I've also found that when selling a puppy, lots and lots of people think that all I am after is $$$$. And that they can con me out of a puppy or get the price lowered because they assume that I don't have someone else to sell to. This is the amount of money I have with me. Will you take it? Grrrrrrrr NO!!
If they are like that are they going to take care of the puppy properly?????????? I am not selling my puppies to just sell them to anyone who comes along. You think you've screened this person adequately and then they come to your house and do that. People can be so deceptive. :smpullhair: 
I feel for the puppy because they do not know what situation they are in and are so trusting to who ever has them. :smcry: 
JMO Tina


----------



## MalteseJane (Nov 21, 2004)

Very hard choice to make. If only her name would not be Missy. How much is she asking for her ? Can you go visit and take her to the vet before actually making a decision ? See what vet thinks about being together with Nadie before the parasites are completely gone. That's one thing (there are others too) keeping me from fostering. Being afraid of Alex catching something from a foster. And I am not equipped for keeping them apart.


----------



## Ladysmom (Oct 19, 2004)

What a disgusting operation this woman is involved in. When you said Pennsylvania, of course I immediately thought of the Amish puppy mills. I think PA and Missouri are the top two puppy mill states.
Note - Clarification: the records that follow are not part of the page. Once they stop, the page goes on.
Lemma ends_bind {A B} nb (p : prog (Queue T) A) (k : A → prog (Queue T) B) :
  keeps_blocks p → (∀ a, ends_at nb (k a)) → ends_at nb (p ≫= k).
Proof.
  intros Hp Hk q q' r E. rewrite run_bind in E. destruct (run p q) as [[q1 a]|] eqn:E1; [|done].
  destruct (Hk a _ _ _ E) as [Et Hb]. split; [done|]. intros b Hs. by eapply Hp, Hb.
Qed.

Lemma ends_store {A} nb (a : A) : ends_at nb (store (set_tailBlock nb) ;; mret a).
Proof. intros q q' r [= <- _]. done. Qed.

(** Allocating a block, and making it the tail block. *)
Lemma adds_make_block {A} size (k : nat → prog (Queue T) A) :
  keeps_blocks (k nullptr) → (∀ n, ends_at (S n) (k (S n))) → adds_tail (make_block lay malloc size ≫= k).
Proof.
  intros Hn Hk q q' r E b Hb. cbn in E. destruct (malloc _ _ =? 0).
  - left. exact (Hn _ _ _ E b Hb).
  - destruct (Hk _ _ _ _ E) as [Et Hs]. specialize (Hs b Hb). cbn in Hs. rewrite Et.
    apply lookup_insert_is_Some in Hs as [<-|[_ ?]]; [by right|by left].
Qed.

Lemma adds_inner_enqueue_ canAlloc v : adds_tail (inner_enqueue_ MAX_BLOCK_SIZE lay malloc canAlloc v).
Proof.
  unfold inner_enqueue_. repeat (apply adds_bind; [by keeps|intros ?]). match goal with |- adds_tail (if ?b then _ else _) => destruct b end.
  - apply adds_kept. keeps.
  - repeat (apply adds_bind; [by keeps|intros ?]). case_bool_decide; [apply adds_kept; by keeps|].
    destruct canAlloc; [|apply adds_kept; by keeps]. apply adds_bind; [by keeps|intros ?].
    apply adds_make_block; [rewrite bool_decide_eq_true_2 by done; by keeps|]. intros n.
    rewrite bool_decide_eq_false_2 by done.
    repeat (apply ends_store || (apply ends_bind; [by keeps|intros ?])).
Qed.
I am glad you are not going to support this horrible racket she has going on. Try to be brave. Should you take this puppy, you will guarentee that yet another one will take her place. Until this woman has no more customers, this horrible cycle will continue.

It makes me so mad when she mentioned the number of requests she gets for Maltese. Sadly, she is right. I can't understand how people will blindly hand over money without asking the tough questions (and not buying the lies) about where the puppies come from.
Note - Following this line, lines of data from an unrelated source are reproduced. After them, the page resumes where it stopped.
(* ===== verification/QueueBounds.v ===== *)
(** * Construction, capacity and destruction of the queue between two threads

    The sizes of src/server/common/readerwriterqueue.h: rounding up to a power of two, the blocks a queue
    starts with, how much fits in, the memory of a block, and what happens at the ends of the ranges. *)
From S2P Require Import Prelude Atomics ReaderWriterQueue QueueProtocol QueueConsumer QueueSpec.

Module QueueBounds.
Import Atomics ReaderWriterQueue QueueProtocol QueueConsumer QueueSpec.

(** ** Rounding up to a power of two *)

(** [y] has a bit wherever [x] has one among the next [n]. *)
Definition smeared (n x y : Z) : Prop :=
  ∀ i, 0 ≤ i → Z.testbit y i = true ↔ ∃ j, 0 ≤ j < n ∧ Z.testbit x (i + j) = true.

Lemma smeared_start x : smeared 1 x x.
Proof.
  intros i Hi. split; [intros H; exists 0; by rewrite Z.add_0_r|].
  intros (j & Hj & H). by replace (i + j) with i in H by lia.
Qed.

Lemma smeared_step n x y : 0 < n → smeared n x y → smeared (2 * n) x (smear y n).
Proof.
  intros Hn H i Hi. unfold smear. rewrite Z.lor_spec, Z.shiftr_spec, orb_true_iff, (H i), (H (i + n)) by lia. split.
  - intros [(j & Hj & E)|(j & Hj & E)]; [exists j; split; [lia|done]|].
    exists (n + j). split; [lia|]. by replace (i + (n + j)) with (i + n + j) by lia.
  - intros (j & Hj & E). destruct (decide (j < n)); [left; exists j; split; [lia|done]|right]. exists (j - n). split; [lia|].
    by replace (i + n + (j - n)) with (i + j) by lia.
Qed.

(** All bits below the highest one. *)
Lemma smeared_all x y : 0 < x < 2 ^ 64 → smeared 64 x y → 0 ≤ y → y = Z.ones (Z.log2 x + 1).
Proof.
  intros Hx H Hy. pose proof (Z.log2_nonneg x). apply Z.bits_inj'. intros i Hi.
  assert (Z.log2 x < 64) by (apply Z.log2_lt_pow2; lia).
  destruct (decide (i ≤ Z.log2 x)).
  - rewrite Z.ones_spec_low by lia. apply H; [done|]. exists (Z.log2 x - i). split; [lia|].
    replace (i + (Z.log2 x - i)) with (Z.log2 x) by lia. apply Z.bit_log2. lia.
  - rewrite Z.ones_spec_high by lia. destruct (Z.testbit y i) eqn:E; [|done].
    apply H in E as (j & Hj & E); [|done]. rewrite Z.bits_above_log2 in E; [done|lia|lia].
Qed.

Definition smear_all (x : Z) : Z :=
  smear (smear (smear (smear (smear (smear x 1) 2) 4) 8) 16) 32.

Lemma smear_nonneg x n : 0 ≤ x → 0 ≤ smear x n.
Proof. intros. unfold smear. apply Z.lor_nonneg. split; [done|]. by apply Z.shiftr_nonneg. Qed.

Lemma smear_all_ones x : 0 < x < 2 ^ 64 → smear_all x = 2 ^ (Z.log2 x + 1) - 1.
Proof.
  intros Hx.
  assert (smear_all x = Z.ones (Z.log2 x + 1)) as ->; [|rewrite Z.ones_equiv; lia].
  apply smeared_all; [done| |]; unfold smear_all; [|by do 6 apply smear_nonneg; lia].
  pose proof (smeared_start x) as H. do 6 (apply smeared_step in H; [|lia]). exact H.
Qed.

Lemma ceilToPow2_unfold x : ceilToPow2 x = u64 (smear_all (u64 (x - 1)) + 1).
Proof. reflexivity. Qed.

Lemma ceilToPow2_pow2 x : 1 ≤ x ≤ 2 ^ 63 → ∃ k, 0 ≤ k ≤ 63 ∧ ceilToPow2 x = 2 ^ k ∧ x ≤ 2 ^ k < 2 * x.
Proof.
  intros Hx. rewrite ceilToPow2_unfold, (wrap_small 64 (x - 1)) by lia.
  destruct (decide (x = 1)) as [->|Hne]; [by exists 0|].
  rewrite smear_all_ones by lia. pose proof (Z.log2_spec (x - 1)) as Hl. pose proof (Z.log2_nonneg (x - 1)).
  exists (Z.log2 (x - 1) + 1). replace (Z.succ (Z.log2 (x - 1))) with (Z.log2 (x - 1) + 1) in Hl by lia.
  assert (Z.log2 (x - 1) < 63) by (apply Z.log2_lt_pow2; lia).
  assert (2 ^ (Z.log2 (x - 1) + 1) ≤ 2 ^ 63) by (apply Z.pow_le_mono_r; lia).
  rewrite wrap_small by lia. pose proof (Z.pow_succ_r 2 (Z.log2 (x - 1))).
  rewrite <-Z.add_1_r in *. split_and!; lia.
Qed.

(** Beyond [2^63] the next power does not fit. *)
Lemma ceilToPow2_too_big x : 2 ^ 63 < x ≤ 2 ^ 64 → ceilToPow2 x = 0.
Proof.
  intros Hx. rewrite ceilToPow2_unfold, (wrap_small 64 (x - 1)), smear_all_ones by lia.
  assert (Z.log2 (x - 1) = 63) as -> by (apply Z.log2_unique; lia). done.
Qed.

Section Bounds.
Context {T : Type} (MAX_BLOCK_SIZE : Z) (lay : layout) (malloc : nat → Z → Z).
Implicit Types (q : Queue T).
I remember reading an article years ago that said that the average person spends more time researching which new microwave to buy than a puppy they are hoping will be a part of their life for fifteen years. So sad, but so true.


----------



## Lacie's Mom (Oct 11, 2006)

They buy from puppy mills and bybs because they aren't educated about the pitfalls and the potential health risks.

Having seen puppy mills first hand and going to auctions for dogs that have been taken from closed puppy mills, it just makes me sick to my stomach.

But still, your first instinct is to rescue them -- no matter where they came from. It's like a catch 22. You don't want to encourage the puppy mills and the bybs, but, on the other hand, you can't just let the little furbabies not be rescured.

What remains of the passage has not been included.